エリナは他の子供たちとは違い、まだ希望を完全に失っていないように見えた。
「君はどうしてここに?」
レイは逆に尋ねた。
「うちね、兄ちゃんたちがいっぱいいるの。お兄ちゃんが3人で、お姉ちゃんも3人。だから、ごはんが足りなくて…それで私、ここに連れてこられちゃったの」
エリナは苦笑いを浮かべたが、その背後には深い悲しみが隠れていた。
「でも、女の子がここにいるのは珍しいよな? ほとんど男ばかりで、あまり見かけないけど」
レイは眉をひそめ、エリナに疑問を投げかけた。
「私、まだ10歳になってないんだ。だから、ここにいられるんだって。でも、10歳になったら…なんか、違うところに行かされちゃうんだって。みんなそう言ってたよ…」
エリナは、不安げな目でレイを見つめながらそう言った。
彼女の声には、子供らしい素朴な恐れが混じっていた。
未来に対する不安を隠しきれずに、幼いながらもその現実を理解し始めている様子が伝わってくる。
レイはエリナの話を聞きながら、胸の奥が重くなるのを感じた。
彼女の未来にも、明るいものは見えないのだ。
「そうか…」
短く答えたレイは、しばらく黙り込んだ。エリナもそれ以上何も言わず、ただ隣に座り込んだ。
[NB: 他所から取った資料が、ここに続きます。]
Definition test_invalid_message : M unit :=
  print (Print "[TEST] Invalid message handling...") ;;;
  async_with_connect JAIL_URL
    (let invalid := JObj [("type", JStr "invalid_type");
                          ("data", JStr "garbage")] in
     ws_send invalid ;;;
     print (Print "  - Sent invalid message type") ;;;
     try_except ["asyncio.TimeoutError"]
       (response_raw <- wait_for_recv 2000 ;;
        check_invalid_reply response_raw)
       (fun _ =>
          print (Print "  - No response (server may close connection)") ;;;
          print (Print "  - PASSED (graceful handling)"))).

(** *** [run_all_tests] *)

(** Lines 157-165: the body of the [try]. *)
Definition all_scenarios : M bool :=
  test_connection ;;;
  test_query_message_protocol ;;;
  test_close_session ;;;
  test_invalid_message ;;;
  print (Print rule) ;;;
  print (Print "ALL SCENARIOS PASSED") ;;;
  print (Print rule) ;;;
  ret true.

(** Lines 153-172: the four scenarios inside one [try]. *)
Definition run_scenarios : M bool :=
  print (Print "Server is ready!") ;;;
  fun w =>
  match all_scenarios w with
  | (Raises e, w1) =>
      if isinstance e "AssertionError"
      then (print (Print ("FAILED: " ++ message e)) ;;; ret false) w1
      else if isinstance e "Exception"
      then (print (Print ("ERROR: " ++ message e)) ;;; ret false) w1
      else (Raises e, w1)
  | r => r
  end.

(** Lines 141-147: the banner. *)
Definition announce (w : World) : World :=
  snd ((print (Print rule) ;;;
        print (Print "SCENARIO TESTS: Claude Jail WebSocket Integration") ;;;
        print (Print rule) ;;;
        print (Print ("Target: " ++ JAIL_URL)) ;;;
        print (Print "Waiting for Claude Jail server...")) w).

Definition run_all_tests (w : World) : option (outcome bool * World) :=
  match wait_for_server JAIL_URL 10000 (announce w) with
  | None => None
  | Some (Returns true, w1) => Some (run_scenarios w1)
  | Some (Returns false, w1) =>
      Some ((print (Print "ERROR: Claude Jail server not running!") ;;;
             print (Print ("Start it with: cd " ++ claude_jail_dir (env w1) ++
                           " && uv run python -m claude_jail.server")) ;;;
             ret false) w1)
  | Some (Raises e, w1) => Some (Raises e, w1)
  end.

(** [main]: the workspace directory is created first; then
    [sys.exit(0 if success else 1)]. *)
Definition main (e : Env) : option (Z * World) :=
  match mkdir_error e with
  | Some _ => Some (1, boot e)
  | None =>
      match run_all_tests (boot e) with
      | Some (r, w) => Some (exit_code (finish r), w)
      | None => None
      end
  end.

End Scenarios.
End Jail.

(** ** A runtime and worlds to run the models on *)

Module Sample.

(** [repr()] of a decoded value whose strings need no escaping. *)
Fixpoint py_repr (v : json) : string :=
  match v with
  | JNull => "None"
  | JBool true => "True"
  | JBool false => "False"
  | JNum n => str_of_Z n
  | JFloat literal => literal
  | JStr s => "'" ++ s ++ "'"
  | JArr items => "[" ++ String.concat ", " (map py_repr items) ++ "]"
  | JObj items =>
      "{" ++ String.concat ", "
               (map (fun kv => "'" ++ fst kv ++ "': " ++ py_repr (snd kv)) items)
          ++ "}"
  end.

Definition q (s : string) : string := dquote ++ s ++ dquote.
しばらくの沈黙が続いた後、エリナはそっと声をかけた。
「ねぇ、レイはいつもあんなに重い物を運んでるけど…大丈夫なの?」
エリナは、無邪気な好奇心と心配が入り混じった表情で尋ねた。
レイはエリナを見つめ、ふっと肩をすくめた。
「大丈夫なわけないさ。でも、それがオレの仕事だ。文句を言えば蹴られるだけだし」
エリナは驚いたように目を大きく見開いた。
「えっ、蹴られちゃうの?いつも?」
レイは黙って頷き、視線を足元に落とした。
「私、食事のお手伝いとかトイレのお掃除だけなのに、それだけでもすっごく疲れちゃうんだよ…レイはほんとにすごいね」
エリナの声は、まるで兄を尊敬する妹のような純粋な気持ちがこもっていた。
その言葉に、レイは一瞬驚き、そして乾いた笑みを浮かべた。
「すごくなんてないよ。ただ、やらないと生きていけないだけだ」
エリナはレイの言葉を聞き、少し考え込むように下を向いた後、再びぽつりと尋ねた。
「…ねぇ、どうして私たち、こんなとこにいるんだろう?私、何もできないのに…」
その問いに、レイは一瞬答えに詰まった。
彼自身も、なぜここにいるのか、自分が何をすべきなのかがわからなかった。
「…わからないよ。でも、きっと何か理由があるんだと思う。少なくとも、オレたちはまだ生きてる。それだけは確かだ」
エリナはレイの言葉をじっと聞き、やがて小さく微笑んだ。
「うん、そうだね」
彼女は膝を抱え込んで、小さな体を丸めた。
その姿は、まるで安心を求めるような小さな子供そのものだった。